The four potential futures were then used to select locations and participants for additional ethnographic research. Essentially, the team scanned the world for a divergent set of environments, behaviors, and attitudes highlighted in the design fictions. The design fictions were also used as prompts in the field, particularly with subject matter experts. Informed by Textor’s EFR protocol, discussion questions included participants’ reactions to the fictions – the optimistic, pessimistic, and likely implications of such a future. For example, Nairobi represented a location with a high rate of informal settlements and informal economy. Infrastructure barriers encouraged technological leapfrogging like mobile payments, the design fiction turned inside out into a best guess current context. The overarching narrative, and ideas linked with these worlds, allowed participants to project their reaction to the underlying assumptions that informed the idea. On the surface, this looked and sounded like concept feedback. In the background, this allowed the team to tangibly explore the assumptions of the design fictions.
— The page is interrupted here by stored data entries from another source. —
Lemma delivers_recover w v A P C p n o :
  agrees w v A P C → lb_answering v = None → lb_slots v !! p = Some o → lb_collision v = Some (p, n) →
  ∃ A', agrees (on_publish_event p w)
    (lib_confirm o (lib_set_answering (Some (p, o)) (lib_set_collision None (lib_set_slots (<[p := n]> (lb_slots v)) v)))) A' P C.
Proof.
  intros H Ha Hs Hc. pose proof (ag_nodup_A H) as Hnd.
  destruct (ag_parked _ _ _ _ _ H _ _ Hc) as (e & o' & He & Hpk & Ho & Hb). rewrite Hs in Ho. injection Ho as <-.
  destruct (entry_split A n e Hnd He) as (A1 & A2 & -> & H1 & H2).
  pose proof (ag_written _ _ _ _ _ H) as Hw. apply Forall_app in Hw as [Hw1 Hw2]. inversion Hw2 as [|?? Hwe Hw2']; subst.
  assert (aa_parked_pkid e = Some p) as Hpar.
  { unfold written in Hwe; cbn in Hwe. rewrite Hpk in Hwe. destruct Hwe as (q & Hq & Hcq). congruence. }
  set (e' := set_pkid (Some p) (set_parked None e)).
  assert (wk_awaiting_ack (on_publish_event p w) = ((A1 ++ (n, e') :: A2) ++ P ++ C).*2 ∧
    wk_collision (on_publish_event p w) = mkCollision None false false) as [Haw Hst].
  { unfold on_publish_event. rewrite (ag_awaiting _ _ _ _ _ H), (ag_state _ _ _ _ _ H). cbn.
    rewrite <- app_assoc. cbn [app]. rewrite !fmap_app. cbn.
    rewrite existsb_at by (unfold parked_at; by rewrite Hpar, bool_decide_true). cbn. split; [|done].
    rewrite update_first_at; [|apply Forall_snd|by unfold parked_at; rewrite Hpar, bool_decide_true].
    2:{ rewrite Forall_forall in *. intros x Hx. specialize (Hw1 _ Hx). specialize (H1 _ Hx). unfold parked_at.
        apply bool_decide_eq_false. unfold written in Hw1. destruct (aa_pkid x.2); [by destruct Hw1 as [-> _]|].
        destruct Hw1 as (q & -> & Hq). intros [= ->]. rewrite Hc in Hq. by injection Hq as ->. }
    rewrite update_first_at; [by rewrite !fmap_app, <- app_assoc| |].
    - apply Forall_snd. eapply Forall_impl; [exact Hw1|]. intros x. apply written_assigned.
    - apply unassigned_true. by split. }
  assert (wk_forwarded (on_publish_event p w) = wk_forwarded w) as Hf.
  { unfold on_publish_event. by repeat case_if. }
  generalize dependent (on_publish_event p w). intros w' Haw Hst Hf.
  pose proof (ag_ids _ _ _ _ _ H) as Hi. pose proof (ag_nodup _ _ _ _ _ H) as Hn.
  assert ((A1 ++ (n, e') :: A2).*1 = (A1 ++ (n, e) :: A2).*1) as Hfst by (rewrite !fmap_app; done).
  exists (A1 ++ (n, e') :: A2). split; cbn; rewrite ?Hf; try apply H.
  - done.
  - rewrite !Forall_app, !Forall_cons in *. tauto.
  - rewrite fmap_app, Hfst, <- fmap_app. done.
  - assert (∀ x, x.1 ≠ n → written v x → written (lib_confirm o (lib_set_answering (Some (p, o))
      (lib_set_collision None (lib_set_slots (<[p := n]> (lb_slots v)) v)))) x) as Hstep.
    { intros x Hx. unfold written; cbn. rewrite Ha. destruct (aa_pkid x.2) as [q|].
      - intros [? [Hq|Hq]]; [|done]. split; [done|]. destruct (decide (q = p)) as [->|]; [right|left].
        + congruence.
        + by rewrite lookup_insert_ne.
      - intros (q & _ & Hq). rewrite Hc in Hq. by injection Hq as -> ->. }
    apply Forall_app. split; [|constructor].
    + rewrite Forall_forall in *. auto.
    + unfold written; cbn. split; [done|left]. apply lookup_insert_eq.
    + rewrite Forall_forall in *. auto.
  - intros q m. rewrite lookup_insert_Some. intros [[<- <-]|[Hne Hq]]; [exists e'; split; [set_solver|done]|].
    destruct (ag_slots _ _ _ _ _ H q m Hq) as (e'' & Hm & Hpm). exists e''. split; [|done].
    apply (elem_of_other A1 A2 _ (n, e)) in Hm; [set_solver|]. intros [= -> ->]. congruence.
  - done.
  - done.
  - intros q o2 [= <- <-]. split; [done|]. split; [set_solver|].
    destruct (ag_slots _ _ _ _ _ H p o Hs) as (eo & Hm & Hpm). exists eo. split_and!; [|done|].
    + apply (elem_of_other A1 A2 _ (n, e)) in Hm; [set_solver|]. intros [= -> ->]. congruence.
    + intros m. rewrite lookup_insert_eq. intros [= <-]. by rewrite Hfst.
Qed.

(** Removing a written entry from the list. *)
Lemma ag_remove w v A1 n e A2 P C :
  agrees w v (A1 ++ (n, e) :: A2) P C →
  Forall (λ x, wk_forwarded w !! x.1 = Some (aa_ack_tx x.2)) ((A1 ++ A2) ++ P ++ C) ∧
  NoDup ((A1 ++ A2) ++ P ++ C).*1 ∧ wk_forwarded w !! n = Some (aa_ack_tx e) ∧
  ∀ p : AwaitingAck → bool, Forall (λ x, p x.2 = false) A1 → p e = true →
    remove_first p (wk_awaiting_ack w) = Some (e, ((A1 ++ A2) ++ P ++ C).*2).
Proof.
  intros H. pose proof (ag_ids _ _ _ _ _ H) as Hi. pose proof (ag_nodup _ _ _ _ _ H) as Hn.
  rewrite !Forall_app, !Forall_cons in Hi. split_and!.
  - rewrite !Forall_app. tauto.
  - refine (sublist_NoDup _ _ Hn _). rewrite !fmap_app. apply sublist_app; [|done].
    apply sublist_app; [done|]. cbn. by apply sublist_cons.
  - tauto.
  - intros p Hp1 Hp2. rewrite (ag_awaiting _ _ _ _ _ H), <- !app_assoc, !fmap_app. cbn.
    rewrite remove_first_at; [by rewrite <- !fmap_app|by apply Forall_snd|done].
Qed.

(** The parked message that is overwritten leaves the list. *)
Lemma drop_parked w v A P C q m ans :
  agrees w v A P C → lb_answering v = None → lb_collision v = Some (q, m) →
  ∃ A' e rest, remove_first (parked_at q) (wk_awaiting_ack w) = Some (e, rest) ∧
    agrees (set_collision (mkCollision None false false) (answer (aa_ack_tx e) (Err ans)
      (observe_if (aa_metrics_counted e) observe_failed (set_awaiting rest w)))) (lib_set_collision None v) A' P C.
Proof.
  intros H Ha Hc. pose proof (ag_nodup_A H) as Hnd.
  destruct (ag_parked _ _ _ _ _ H _ _ Hc) as (e & o & He & Hpk & Ho & Hb).
  destruct (entry_split A m e Hnd He) as (A1 & A2 & -> & H1 & H2).
  destruct (ag_remove _ _ _ _ _ _ _ _ H) as (R1 & R2 & _ & R4).
  pose proof (ag_written _ _ _ _ _ H) as Hw. apply Forall_app in Hw as [Hw1 Hw2]. inversion Hw2 as [|?? Hwe Hw2']; subst.
  assert (aa_parked_pkid e = Some q) as Hpar.
  { unfold written in Hwe; cbn in Hwe. rewrite Hpk in Hwe. destruct Hwe as (q' & Hq & Hcq). congruence. }
  assert (∀ x, x.1 ≠ m → written v x → aa_parked_pkid x.2 = None ∧ written (lib_set_collision None v) x) as Hstep.
  { intros x Hx. unfold written; cbn. destruct (aa_pkid x.2) as [p|]; [tauto|].
    intros (p & _ & Hp). rewrite Hc in Hp. by injection Hp as -> ->. }
  exists (A1 ++ A2), e, ((A1 ++ A2) ++ P ++ C).*2. split.
  { apply R4; [|by unfold parked_at; rewrite Hpar, bool_decide_true]. rewrite Forall_forall in *. intros x Hx.
    destruct (Hstep x (H1 _ Hx) (Hw1 _ Hx)) as [Hn _]. unfold parked_at. by rewrite Hn. }
  set (w' := set_collision _ _).
  assert (wk_awaiting_ack w' = ((A1 ++ A2) ++ P ++ C).*2) as Haw by (unfold w'; by destruct (aa_ack_tx e), (aa_metrics_counted e)).
  assert (wk_forwarded w' = wk_forwarded w) as Hf by (unfold w'; by destruct (aa_ack_tx e), (aa_metrics_counted e)).
  assert (wk_collision w' = mkCollision None false false) as Hst by done.
  clearbody w'. split; cbn; rewrite ?Hf; try apply H; try done.
  - apply Forall_app. rewrite !Forall_forall in *. split; intros x Hx; [by apply Hstep; auto|by apply Hstep; auto].
  - intros p n Hp. destruct (ag_slots _ _ _ _ _ H p n Hp) as (e' & Hm & Hpm). exists e'. split; [|done].
    apply (elem_of_other A1 A2 _ (m, e)) in Hm; [done|]. intros [= -> ->]. congruence.
  - congruence.
Qed.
Opportunity areas for the long-term emerged, as well as near-term designs representing the first step in these directions.

IMPLICATIONS

Looking across these case studies, implications emerge for the creation and interrogation of design fictions as a qualitative research tool. Rather than a finished provocation expressing the outcomes of a process, making and sharing a design fiction can be a valuable tool for generating insight and ideas. In particular, design fictions and ethnographic methodology shape each other through 1) influencing the selection of research sites and participants with the expertise and experience that provide analogies to the world of the design fiction, 2) using ethnography as a source to create design fictions, 3) introducing an ethnographic approach to analysis by comparing and contrasting the reactions of different viewers who co-create the design fiction, and 4) instilling branching, tension, and contradiction into the design process (as opposed to linear or even iterative processes).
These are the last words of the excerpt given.